The length of the pandemic will have significant consequences for EM countries. Early in 2020, the prevailing view was that it would be past its peak by the middle of the year. While that may be the case in China, it is certainly not in the majority of the global economy. One lesson from the pandemic is that even if one country has eliminated the virus, it cannot relax restrictions unduly given the risk from the rest of the world. The prolonged nature of the pandemic means that investments that may have been merely delayed early in the year could now be canceled. Countries that had presumed that the halt to capital inflows would be temporary are now recognizing that it could be prolonged.

There have been fewer EM exchange-rate crises this year than might have been anticipated. Some countries with good credit ratings have been able to offset the loss of capital inflows by issuing debt in international markets. Poorer countries have been able to access emergency funding from the IMF and other multilateral financial institutions (MFIs) without any insistence on policy reform, i.e. without conditionality. So far 81 countries have received financing from the IMF, while 28 have benefited from debt service relief. iii

However, as the crisis becomes more protracted, there will be questions over whether MFIs are willing to continue lending without the application of conditionality, and whether countries will be willing to accept conditionality and increased debt levels. Instead, the obvious concern is that countries could resort to less marketfriendly remedies (see figure 1).

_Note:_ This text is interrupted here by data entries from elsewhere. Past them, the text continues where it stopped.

(** * LLDP decoder of gopacket ([layers/lldp.go]): a shallow embedding

    The file follows the Go source top to bottom.  Bytes are [Byte.byte];
    the fixed-width integers of the source ([byte], [uint8], [uint16],
    [uint32]) are [Z] with their wrap-around written out ([u8], [u16]);
    [int] is [Z] (no [int] computation of the decoder comes near 2^63).

    A Go slice is more than the bytes that [len] shows: a slice expression
    [s[lo:hi]] is checked against the capacity, and may make bytes of the
    backing array visible that lie past [len(s)].  The decoder re-slices
    its input with offsets read from the input, so the model keeps the
    capacity: a [slice] is the visible elements together with the room
    behind them.  A run-time panic (index or slice bounds out of range) is
    an explicit result. *)

From Stdlib Require Import ZArith List Bool Lia.
From Stdlib.Strings Require Import Byte.
Import ListNotations.
Local Open Scope Z_scope.

(** ** Go values *)

Definition byteval (b : byte) : Z := Z.of_N (Byte.to_N b).

(** Arithmetic on [uint8] and [uint16] is modulo 2^8 and 2^16. *)
Definition u8 (x : Z) : Z := x mod 256.
Definition u16 (x : Z) : Z := x mod 65536.
(** The loop of [copyProperties] over [other._properties]; [source] is
    [other._owner]. *)
Fixpoint copy_properties_loop (E : env) (source : option graph)
    (entries : list (property * jsval)) (changed : bool) : M bool :=
  match entries with
  | [] => ret changed
  | (p, value) :: rest =>
      o <- this ;;
      let ownValue := map_get p (o_properties o) in
      if jsval_eqb ownValue value then copy_properties_loop E source rest changed else
      let metadata :=
        match o_owner o with
        | Some g => Some (_importMetadata g source (prop_container E p))
        | None => None
        end in
      let skip :=
        match metadata with
        | Some md =>
            negb (isSharable md)
            || (isImmutable md && is_defined ownValue)
            || (canValidate md && negb (validate md value))
        | None => false
        end in
      if skip then copy_properties_loop E source rest changed else
      modify (fun o => with_properties o (map_set p value (o_properties o))) ;;;
      _raiseOnPropertyChanged E p ;;;
      copy_properties_loop E source rest true
  end.

(** [GraphObject.copyProperties] *)
Definition copyProperties (E : env) (other : gobject) : M bool :=
  match o_properties other with
  | [] => ret false
  | entries => copy_properties_loop E (o_owner other) entries false
  end.

(** [GraphObject._setOwner] *)
Definition _setOwner (owner : option graph) : M unit :=
  o <- this ;;
  match owner, o_owner o with
  | Some g, None => modify (fun o => mkObject (Some g) (o_categories o) (o_properties o))
  | _, _ => ret tt
  end.

(** [GraphObject._mergeFrom] *)
Definition _mergeFrom (E : env) (other : gobject) : M bool :=
  c1 <- copyProperties E other ;;
  c2 <- copyCategories other ;;
  ret (c1 || c2).

(** The constructor [new GraphObject(owner, category)]. *)
Definition new_object (owner : option graph) (category : option category) : gobject :=
  let o := mkObject owner [] [] in
  match category with
  | Some c => let '(_, o', _) := addCategory c o in o'
  | None => o
  end.

(* ------------------------------------------------------------------ *)
(** ** A world of graph objects *)

(** A heap of objects addressed by index; an operation names its target
    object, and a copy or merge also names the source object, which may be
    the target itself. *)
Definition world := list gobject.
(** * age-github: a shallow embedding of [main.go] and its specification

    The program wraps the [age] tool: it scans the argument vector,
    replaces [@handle] recipients by the first ssh key published for the
    handle, and replaces its own process by [age].

    Go strings are byte sequences: they are modelled as [string] (lists of
    8-bit [ascii]).  Go [int] indices and lengths are modelled in [Z].
    Errors are modelled by their message, which is all [main] uses of them
    ([err.Error()]).  Everything the program observes or changes outside
    itself (clock, cache files, HTTP, [$PATH], [exec]) lives in a [World]
    record that is threaded through the effectful functions. *)

From Stdlib Require Import ZArith Ascii String List Bool Lia.
From stdpp Require Import base option list strings gmap.

Local Open Scope string_scope.
Local Open Scope Z_scope.
#[local] Arguments String.append !s1 s2 : simpl nomatch.

(** ** Byte strings, as the [strings] package and slicing see them *)

Module Str.

(** [len(s)] *)
Definition len (s : string) : Z := Z.of_nat (String.length s).

(** [strings.HasPrefix(s, p)] *)
Definition HasPrefix (s p : string) : bool := String.prefix p s.

(** [s[n:]], for [0 <= n <= len(s)] *)
Fixpoint from (n : nat) (s : string) : string :=
  match n, s with
  | O, _ => s
  | S _, EmptyString => EmptyString
  | S n', String _ s' => from n' s'
  end.

(** [s[:n]], for [0 <= n <= len(s)] *)
Fixpoint upto (n : nat) (s : string) : string :=
  match n, s with
  | O, _ => EmptyString
  | S _, EmptyString => EmptyString
  | S n', String c s' => String c (upto n' s')
  end.

(** [strings.IndexRune(s, r)] for an ASCII rune [r], which Go answers
    with [IndexByte]: the index of the first byte equal to [r], or -1. *)
Fixpoint IndexByte (s : string) (b : ascii) : Z :=
  match s with
  | EmptyString => -1
  | String c s' =>
      if Ascii.eqb c b then 0
      else let j := IndexByte s' b in if j <? 0 then -1 else j + 1
  end.

(** [n] copies of the byte [c] *)
Fixpoint replicate (n : nat) (c : ascii) : string :=
  match n with
  | O => EmptyString
  | S n' => String c (replicate n' c)
  end.

Definition all (p : ascii -> bool) (s : string) : bool :=
  forallb p (list_ascii_of_string s).

End Str.

(** ** Regular expressions

    [regexp.MustCompile] and [MatchString] belong to Go's library.  The
    pattern of [userNameRe] uses only ASCII character classes, sequence and
    [+]; the text is matched by Brzozowski derivatives, byte by byte (a byte
    above 127 is in no ASCII class, as the rune it belongs to is in none). *)

Module Regexp.

Inductive regex : Type :=
| Void                                   (* matches nothing *)
| Eps                                    (* matches the empty text *)
| Class (ranges : list (ascii * ascii))  (* [lo-hi...] *)
| Cat (r1 r2 : regex)
| Alt (r1 r2 : regex)
| Star (r : regex).

(** [r+] *)
Definition Plus (r : regex) : regex := Cat r (Star r).

Definition in_range (c : ascii) (lohi : ascii * ascii) : bool :=
  (N_of_ascii (fst lohi) <=? N_of_ascii c)%N
  && (N_of_ascii c <=? N_of_ascii (snd lohi))%N.

Definition in_class (ranges : list (ascii * ascii)) (c : ascii) : bool :=
  existsb (in_range c) ranges.

Fixpoint nullable (r : regex) : bool :=
  match r with
  | Void => false
  | Eps => true
  | Class _ => false
  | Cat r1 r2 => nullable r1 && nullable r2
  | Alt r1 r2 => nullable r1 || nullable r2
  | Star _ => true
  end.

Fixpoint deriv (c : ascii) (r : regex) : regex :=
  match r with
  | Void => Void
  | Eps => Void
  | Class rs => if in_class rs c then Eps else Void
  | Cat r1 r2 =>
      if nullable r1 then Alt (Cat (deriv c r1) r2) (deriv c r2)
      else Cat (deriv c r1) r2
  | Alt r1 r2 => Alt (deriv c r1) (deriv c r2)
  | Star r1 => Cat (deriv c r1) (Star r1)
  end.

(** Whole-text match: what [MatchString] decides for a pattern anchored
    by [^] and [$] (without the [m] flag, [$] is the end of the text). *)
Fixpoint full_match (r : regex) (s : string) : bool :=
  match s with
  | EmptyString => nullable r
  | String c s' => full_match (deriv c r) s'
  end.

(** The language of a regular expression *)
Inductive Matches : regex -> string -> Prop :=
| MEps : Matches Eps EmptyString
| MClass rs c : in_class rs c = true -> Matches (Class rs) (String c EmptyString)
| MCat r1 r2 s1 s2 : Matches r1 s1 -> Matches r2 s2 -> Matches (Cat r1 r2) (s1 +:+ s2)
| MAltL r1 r2 s : Matches r1 s -> Matches (Alt r1 r2) s
| MAltR r1 r2 s : Matches r2 s -> Matches (Alt r1 r2) s
| MStar0 r : Matches (Star r) EmptyString
| MStarS r s1 s2 : Matches r s1 -> Matches (Star r) s2 -> Matches (Star r) (s1 +:+ s2).

End Regexp.

(** ** Handles *)

(** [var userNameRe = regexp.MustCompile(`^[a-zA-Z][a-zA-Z0-9_-]+$`)] *)
Definition userNameRe : Regexp.regex :=
  Regexp.Cat
    (Regexp.Class [("a", "z"); ("A", "Z")]%char)
    (Regexp.Plus
       (Regexp.Class [("a", "z"); ("A", "Z"); ("0", "9"); ("_", "_"); ("-", "-")]%char)).

(** [func validGithubHandle(s string) bool] *)
Definition validGithubHandle (s : string) : bool :=
  Regexp.full_match userNameRe s.

(** [func isRecipientFlag(s string) bool] *)
Definition isRecipientFlag (s : string) : bool :=
  String.eqb s "-r" || String.eqb s "--r"
  || String.eqb s "-recipient" || String.eqb s "--recipient".

(** The handle grammar as the specification words it: a letter, followed
    by one or more letters, digits, underscores or hyphens, and nothing
    else. *)
Module Grammar.

Definition is_letter (c : ascii) : bool :=
  let n := N_of_ascii c in
  ((97 <=? n) && (n <=? 122) || (65 <=? n) && (n <=? 90))%N.

Definition is_digit (c : ascii) : bool :=
  let n := N_of_ascii c in ((48 <=? n) && (n <=? 57))%N.

Definition is_word (c : ascii) : bool :=
  is_letter c || is_digit c || Ascii.eqb c "_" || Ascii.eqb c "-".

Definition handle (s : string) : Prop :=
  exists c rest,
    s = String c rest /\ is_letter c = true
    /\ rest <> EmptyString /\ Str.all is_word rest = true.

End Grammar.

(** ** Errors and results *)

(** A Go [error], by its message. *)
Definition error : Type := string.

Inductive result (A : Type) : Type :=
| Ok (a : A)
| Err (e : error).
Arguments Ok {A} a.
Arguments Err {A} e.

Definition is_ok {A} (r : result A) : bool :=
  match r with Ok _ => true | Err _ => false end.

Definition nl : string := String "010" EmptyString.
Definition tab : string := String "009" EmptyString.

(** [const usage] *)
Definition usage : string :=
  "age-github is the age tool [1] wrapper which allows using github" +:+ nl +:+
  "user handles as -r flag recipients. This wrapper automatically fetches first ssh" +:+ nl +:+
  "key for a given user from github and calls age with -r flag holding ssh key value." +:+ nl +:+
  nl +:+
  "Github user handles should have @ prefix, i.e. to encrypt file for" +:+ nl +:+
  "https://github.com/artyom user, you call it as" +:+ nl +:+
  nl +:+
  tab +:+ "age-github -r @artyom ..." +:+ nl +:+
  nl +:+
  "[1]: https://filippo.io/age".

(** [os.ErrNotExist] *)
Definition ErrNotExist : error := "file does not exist".

(** [bufio.ErrTooLong] *)
Definition ErrTooLong : error := "bufio.Scanner: token too long".

(** [time.Hour], in nanoseconds *)
Definition Hour : Z := 3600 * 1000000000.

(** ** The line scanner ([bufio.Scanner] with [bufio.ScanLines])

    A scanner over a reader is modelled by the sequence of outcomes of its
    successive [Scan()] calls on the reader's content.  A line ends at a
    newline; one trailing carriage return is dropped; a final line without
    newline is a line unless it is empty.  The scanner's buffer holds at most
    [MaxScanTokenSize] bytes, so a line of that many bytes or more (before
    its newline) makes [Scan] fail with [ErrTooLong]. *)

Module Scanner.

Definition MaxScanTokenSize : Z := 64 * 1024.

(** The text cut at its newlines: the first piece and the later ones.
    With [k] newlines there are [k + 1] pieces; all but the last were
    ended by a newline. *)
Fixpoint pieces (s : string) : string * list string :=
  match s with
  | EmptyString => (EmptyString, [])
  | String c s' =>
      let '(cur, more) := pieces s' in
      if Ascii.eqb c "010" then (EmptyString, cur :: more)
      else (String c cur, more)
  end.

(** [dropCR] *)
Fixpoint dropCR (s : string) : string :=
  match s with
  | EmptyString => EmptyString
  | String c EmptyString => if Ascii.eqb c "013" then EmptyString else s
  | String c s' => String c (dropCR s')
  end.

(** One [Scan()]: a token ([Text()]) together with the offset in the
    input just after it, or the failure [ErrTooLong].  The end of input
    (and [Err() == nil]) is the end of the list. *)
Inductive scan : Type :=
| Token (text : string) (stop : nat)
| TooLong.

Definition scan_of (raw : string) (stop : nat) : scan :=
  if MaxScanTokenSize <=? Str.len raw then TooLong
  else Token (dropCR raw) stop.

(** The [Scan()] outcomes for the pieces that start at offset [off]. *)
Fixpoint scans (off : nat) (ps : list string) : list scan :=
  match ps with
  | [] => []
  | [last] =>
      match last with
      | EmptyString => []
      | _ => [scan_of last (off + String.length last)]
      end
  | p :: rest =>
      let stop := (off + String.length p + 1)%nat in
      scan_of p stop :: scans stop rest
  end.

(** [bufio.NewScanner(r)] for a reader with content [r] *)
Definition NewScanner (r : string) : list scan :=
  let '(cur, more) := pieces r in scans 0 (cur :: more).




End Scanner.

(** [parseReaderToKeys]'s loop: [scanner] is what is left to scan, [out]
    the keys so far, [total] the length of the input.  The second
    component is the offset the scanner is known to have read up to when
    the function returns: all the input when [Scan()] returned false, and
    the end of the last token on the early return. *)
Fixpoint parseLoop (total : nat) (scanner : list Scanner.scan)
    (out : list string) : result (list string) * nat :=
  match scanner with
  | [] => (Ok out, total)                       (* Scan() false, Err() nil *)
  | Scanner.TooLong :: _ => (Err ErrTooLong, total)  (* Scan() false, Err() set *)
  | Scanner.Token line stop :: scanner' =>
      if Z.of_nat (length out) =? 10 then (Ok out, stop)
      else if Str.HasPrefix line "ssh-" then parseLoop total scanner' (out ++ [line])%list
      else parseLoop total scanner' out
  end.

(** [func parseReaderToKeys(r io.Reader) ([]string, error)], on a reader
    with content [r].  The scanner reads in chunks, so it may have read up
    to [ahead] bytes past the last token it returned; the second component
    is the number of bytes of [r] that were read. *)
Definition parseReaderToKeys (r : string) (ahead : nat) : result (list string) * nat :=
  let '(keys, pos) := parseLoop (String.length r) (Scanner.NewScanner r) [] in
  (keys, Nat.min (String.length r) (pos + ahead)).

(** ** The world outside the program *)

(** A regular file: [ModTime()] in nanoseconds, and content. *)
Record File : Type := mkFile { f_mtime : Z; f_data : string }.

Foreign capital flows will be critical for many currencies

The traditional breakdown of countries into developed economies and emerging or frontier markets has been increasingly questioned in recent years. However, the COVID-19 pandemic has rendered these distinctions largely irrelevant in formulating a currency outlook. Instead, the crucial issues have become a country’s dependence on foreign capital inflows and its relative creditworthiness. Until the global economy returns to normal, or at least until capital flows resume at a more regular level, this distinction will remain critical to the exchange rate outlook.

The first use of the term is associated with the Rudiger Dornbusch and Alejandro Werner, who noted that “it is not speed that kills, it is the sudden stop” in “Mexico: Stabilization, Reform and No Growth”, Brookings Papers on Economic Activity, 1:1994. It is noteworthy that this was published well before the onset of the Mexican crisis that erupted in December 1994, which triggered a dramatic depreciation of the Mexican peso.

ii Mexico is the notable exception. Under President Lopez Obrador, the focus has been on a continuation of fiscal austerity, while the central bank has been more cautious than most in cutting interest rates.